Christi Foist, a commuter from the East Bay, tried to connect the family with a friend in a church charity group. When that didn't work out, in January she cashed in JetBlue tickets to fly all three of them back to West Leechburg, Pa., where Eric's parents, Tom and Florence Mills, live.
Florence said when they arrived she was hoping to get some help for the family and that they could stay with them.
(Excerpt) Read more at sfgate.com ...
The public schools ask the kids to sell so much junk, it’s not much different than this kid except you won’t be able to keep the money. If the kids don’t participate, they make them feel guilty.
Read the whole article. The kid’s parents seem to prefer the “homeless” lifestyle. They are clearly immune to offers of help and employment. No mention of drug addiction, though.
The comments for the article point out that this sort of thing is routine in oh-so-sophisticated Europe.
I guess homelessness is a crime worthy of having your kid taken away now? I am not comfortable with that.
Serious child endangerment, yes, chronic drug abuse, yes, serious neglect, yes, serious abuse, yes.
I am not sure this kids was endangered, neglected, or abused. And the article seems to say there was no drug abuse?
He was not out in public panhandling on his own. He was with his mom. I don’t approve, but I don’t know that it is in his best interests to take him from his parents.
No drug abuse. No alcoholism. No child abuse. No lack of clothes, food or cleanliness. But when CPS decides to play snatch-the-kid, due process falls on it's face and people have to answer to a bunch of ignorant, arrogant social workers to get their child back.

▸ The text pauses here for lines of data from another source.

(** The makers that are left have prices of the original makers, in order. *)
Lemma fills_rest_prices t ms :
  qty_ok t → makers_ok ms →
  (limit_price <$> (fills t ms).2) `suffix_of` (limit_price <$> ms) ∧ makers_ok (fills t ms).2.
Proof.
  revert t ms. apply (fills_ind (λ t ms _ _ rest,
    (limit_price <$> rest) `suffix_of` (limit_price <$> ms) ∧ makers_ok rest)).
  - done.
  - intros t m ms Ht [[Hm _] Hms]%makers_ok_cons Hlt Hs. split; [done|].
    apply makers_ok_cons. split; [|done].
    destruct (add_fill_qty (remaining t) m Hm) as (? & _ & Hr); [lia|].
    change (remaining (set_status _ ?o)) with (remaining o). split; [done|lia].
  - intros t m ms trs t' rest Ht Hms Hle Hs Hq [H1 H2]. split; [|done].
    rewrite fmap_cons. by apply suffix_cons_r.
Qed.

(** When quantity is left, the next maker, if any, does not cross. *)
Lemma fills_blocked t ms :
  qty_ok t → makers_ok ms → (0 < remaining (fills t ms).1.2)%Z →
  match (fills t ms).2 with [] => True | m :: _ => stops t (limit_price m) = true end.
Proof.
  revert t ms. apply (fills_ind (λ t ms _ t' rest, (0 < remaining t')%Z →
    match rest with [] => True | m :: _ => stops t (limit_price m) = true end)).
  - intros t ms Ht Hms [Hz|[->|(m & ms' & -> & Hs)]] Hr; [lia|done|done].
  - intros t m ms Ht Hms Hlt Hs. destruct (add_fill_qty (remaining t) t Ht) as (? & _ & ->); lia.
  - intros t m ms trs t' rest Ht Hms Hle Hs Hq IH Hr. specialize (IH Hr).
    by destruct rest.
Qed.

It's right out of Kafka - prove your "plan" is worth geting your kid back, when you're not told what's wrong with your "plan" except that it "upsets" social workers - who got their degrees by discussing the age at which blowjobs should be taught in elementary schools, how many innoculations a kid can get at the same time before it's immune system collapses, and when irritation at being taught to be a passive, feminized boy-girl requires ritalin to crush the kid's remaining resistance against the destruction of his developing manhood.
Other than this case, of course, panhandlers are a protected, "understood" group in SF. But when social workers need a publicity fix, need to ram forward that the State is the ultimate parent, or are just in a bad mood, you better hide the children - because once they snatch them, these monsters never, ever give them back.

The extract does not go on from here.